Hi Raghu, Upon multiple consecutive crashes (or perhaps a network partition), it is possible that we keep electing a faulty server if we only use zxid. We avoid such a problem using a logical clock as servers only consider changing their proposals if they received a notification from the same or a later epoch. With this mechanism, if an elected server crashes before exercising its role as a leader, it won't be considered in later epochs. Without a logical clock, a server lagging behind in the election could re-introduce the faulty server into the election, and it would be elected again if the faulty server is the one with highest zxid.
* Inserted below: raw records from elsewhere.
Definition x_of (r : dc_ctl * option start_pc) : xctl := mk_x r.1 r.2.

(** The control thread's own steps: a loop iteration (up to the start
    branch), a statement of the start branch, a poll, the recorder
    callback (which runs in the recorder's thread, so also inside the
    start branch). *)
Inductive xctl_step : xctl -> xctl -> Prop :=
  | XTick raw c : pc c = RmLoop -> xctl_step (mk_x c None) (x_of (rm_tick_begin raw c))
  | XStmt p c : xctl_step (mk_x c (Some p)) (x_of (start_stmt p c))
  | XPoll c : pc c = RmDrain -> xctl_step (mk_x c None) (mk_x (rm_poll c) None)
  | XEvent id ev m : xctl_step m (mk_x (rm_event id ev (xc m)) (xpc m)).

Definition xctl_init (m : xctl) : Prop := xpc m = None /\ data_ctl_init (xc m).

(** The globals of rec_management.c the data thread reads and writes. *)
#[export] Instance x_globals : ControlGlobals xctl := {|
  cg_active m := recActive (xc m);
  cg_id w m := data_id w (xc m);
  cg_sds m := sds (xc m);
  cg_with_sds m r := mk_x (rm_with_sds (xc m) r) (xpc m);
  cg_idle m := mk_x (rm_set_done (xc m)) (xpc m)
|}.

#[export] Instance x_globals_laws : ControlGlobalsLaws xctl.
Proof. split; done. Qed.

Abbreviation xsys := (psys xctl).

Definition xsys_step : xsys -> xsys -> Prop := psys_step xctl_step.
Definition xsys_reachable : xsys -> Prop := psys_reachable xctl_step xctl_init.

(** ** The invariant of the composed system *)

(** An identifier that was assigned names an open stream. *)
Definition id_open (sr : sdsRecState) (id : option nat) : Prop :=
  forall i, id = Some i -> is_Some (rec_streams sr !! i).

(** On the next statement of the start branch, the shared globals
    [(pc, recActive, recDone, recIdDataInput, recIdDataOutput, recorder)]
    and the data thread's position: [recActive] is 1 only at the last
    statement of the start branch or after it; while recording, [recDone]
    is 0 except before line 130; the identifiers the start assigned name
    open streams from their open on, and during the session; a pending
    write finds the session not over and [recDone] 0, or the start at line
    130. *)
Definition xv_inv (q : option start_pc) (g : rm_pc * Z * Z * option nat * option nat * sdsRecState)
  (pp : prod_pc) : Prop :=
  let '(p, a, d, iin, iout, sr) := g in
  (a = 0 \/ a = 1) /\
  (p = RmDrain -> a = 0) /\
  (forall x, q = Some x -> p = RmLoop /\ (a = 1 <-> x = StDone)) /\
  (a = 1 -> q <> Some StDone -> d = 0) /\
  ((q = Some StOpenOut \/ q = Some StLed \/ q = Some StActive \/ a = 1 \/ p = RmDrain) ->
   id_open sr iin) /\
  ((q = Some StLed \/ q = Some StActive \/ a = 1 \/ p = RmDrain) -> id_open sr iout) /\
  match pp with
  | PIdle => True
  | PWrite _ _ => (d = 0 \/ q = Some StDone) /\ (a = 1 \/ p = RmDrain)
  end.

Definition x_inv (S : xsys) : Prop := xv_inv (xpc (pctl S)) (rm_gview (xc (pctl S))) (ppc S).

Lemma id_open_keeps (f : sdsRecState -> sdsRecState) sr id :
  (forall i, is_Some (rec_streams sr !! i) -> is_Some (rec_streams (f sr) !! i)) ->
  id_open sr id -> id_open (f sr) id.
Proof. intros Hk Ho i Hi. by apply Hk, Ho. Qed.

Lemma rm_tick_begin_cases raw (c : dc_ctl) :
  ((rm_tick_begin raw c).2 = None /\ (rm_tick_begin raw c).1 = rm_tick raw c /\
   (press_edge (btn_prev c) raw = false \/ recActive c <> 0)) \/
  ((rm_tick_begin raw c).2 = Some StOpenIn /\ recActive c = 0 /\
   rm_gview (rm_tick_begin raw c).1 =
     (RmLoop, 0, recDone c, recIdDataInput c, recIdDataOutput c, sds c)).
Proof.
  unfold rm_tick_begin, press_edge, btn_level. destruct (led0_step _) as [[cnt val] l].
  destruct (u8 (vioGetSignal vioBUTTON0 raw) =? vioBUTTON0) eqn:Eb; zbool.
  - rewrite Eb, andb_true_r, andb_true_l. rewrite (Z.eqb_sym vioBUTTON0).
    destruct (negb (btn_prev c =? vioBUTTON0)); [|by left; auto].
    destruct (recActive c =? 0) eqn:Ea; zbool; [right; by rewrite Ea|left; auto].
  - rewrite andb_false_r. simpl. left. auto.
Qed.

Lemma start_stmt_gview p (c : dc_ctl) :
  rm_gview (start_stmt p c).1 =
  let '(pp, a, d, iin, iout, sr) := rm_gview c in
  match p with
  | StOpenIn =>
      let r := rec_sdsRecOpen "DataInput" REC_BUF_SIZE_DATA_IN REC_IO_THRESHOLD_DATA_IN sr in
      (pp, a, d, fst r, iout, snd r)
  | StOpenOut =>
      let r := rec_sdsRecOpen "DataOutput" REC_BUF_SIZE_DATA_OUT REC_IO_THRESHOLD_DATA_OUT sr in
      (pp, a, d, iin, fst r, snd r)
  | StLed => (pp, a, d, iin, iout, sr)
  | StActive => (pp, 1, d, iin, iout, sr)
  | StDone => (pp, a, 0, iin, iout, sr)
  end.
Proof.
  destruct p; simpl; [unfold start_open_in|unfold start_open_out|done..]; cbn [sdsRecOpen rec_api];
    by destruct (rec_sdsRecOpen _ _ _ _).
Qed.

Lemma rm_poll_gview (c : dc_ctl) :
  rm_gview (rm_poll c) =
  if recDone c =? 0 then rm_gview c
  else (RmLoop, recActive c, recDone c, recIdDataInput c, recIdDataOutput c, sds (rm_stop_finish c)).
Proof.
  unfold rm_poll. destruct (recDone c =? 0); [done|].
  unfold rm_stop_finish. by destruct_lets.
Qed.

Lemma id_open_opened n sz thr sr :
  id_open (snd (rec_sdsRecOpen n sz thr sr)) (fst (rec_sdsRecOpen n sz thr sr)).
Proof. intros i. apply rec_sdsRecOpen_opened. Qed.

Lemma id_open_open n sz thr sr id : id_open sr id -> id_open (snd (rec_sdsRecOpen n sz thr sr)) id.
Proof. apply (id_open_keeps (fun r => snd (rec_sdsRecOpen n sz thr r))), rec_sdsRecOpen_keeps. Qed.

(** Close a case of the invariant: the facts are propositional over
    equations between the globals. *)
Ltac xv_solve :=
  unfold xv_inv in *; simpl in *;
  repeat match goal with
  | H : context [match ?pp with PIdle => _ | PWrite _ _ => _ end] |- _ => destruct pp
  end;
  simpl in *; intuition congruence.

Lemma xv_inv_ctl (m m' : xctl) pp :
  xctl_step m m' -> xv_inv (xpc m) (rm_gview (xc m)) pp -> xv_inv (xpc m') (rm_gview (xc m')) pp.
Proof.
  intros Hs Hi. destruct Hs as [raw c Hpc|p c|c Hpc|id ev m]; cbn [xc xpc x_of] in *.
  - unfold rm_gview in Hi.
    destruct (rm_tick_begin_cases raw c) as [(-> & -> & He)|(-> & Ha & ->)]; [|xv_solve].
    rewrite rm_tick_gview. destruct (press_edge _ _); [|xv_solve].
    replace (recActive c =? 0) with false; [xv_solve|].
    symmetry. apply Z.eqb_neq. destruct He as [He|He]; [discriminate|exact He].
  - rewrite start_stmt_gview. unfold rm_gview in *. simpl in Hi |- *.
    destruct Hi as (HA & HB & HC & HD & HE & HF & HG).
    destruct (HC p eq_refl) as [Hl Hdone].
    destruct p; cbn [start_stmt snd].
    + pose proof (id_open_opened "DataInput" REC_BUF_SIZE_DATA_IN REC_IO_THRESHOLD_DATA_IN (sds c)).
      remember (rec_sdsRecOpen "DataInput" _ _ _) as r. xv_solve.
    + pose proof (HE ltac:(auto)) as Hin.
      pose proof (id_open_open "DataOutput" REC_BUF_SIZE_DATA_OUT REC_IO_THRESHOLD_DATA_OUT _ _ Hin).
      pose proof (id_open_opened "DataOutput" REC_BUF_SIZE_DATA_OUT REC_IO_THRESHOLD_DATA_OUT (sds c)).
      remember (rec_sdsRecOpen "DataOutput" _ _ _) as r. xv_solve.
    + pose proof (HE ltac:(auto)). pose proof (HF ltac:(auto)). xv_solve.
    + pose proof (HE ltac:(auto)). pose proof (HF ltac:(auto)). xv_solve.
    + xv_solve.
  - unfold rm_gview in Hi. rewrite rm_poll_gview. destruct (recDone c =? 0) eqn:Ed; [xv_solve|].
    zbool. xv_solve.
  - exact Hi.
Qed.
Note that we are not using "logical clocks" in the sense of Lamport clocks. We are not incrementing upon every event, but instead only counting rounds of leader election.

-Flavio

On Apr 13, 2009, at 8:55 PM, rag...@yahoo.com wrote:


Could someone please throw some light on this? Thanks.

-Raghu



----- Original Message ----
From: "rag...@yahoo.com" <rag...@yahoo.com>
To: zookeeper-u...@hadoop.apache.org
Sent: Friday, 10 April, 2009 8:11:34
Subject: FastLeaderElection


Hi,

Could someone please explain quickly why logical clock is used in FastLeaderElection? It looks to me like the peers can converge on a leader (with highest zxid or server id if zxids are the same) even without the logical clock. May be I am missing something here, I could not figure out why logical clock is needed.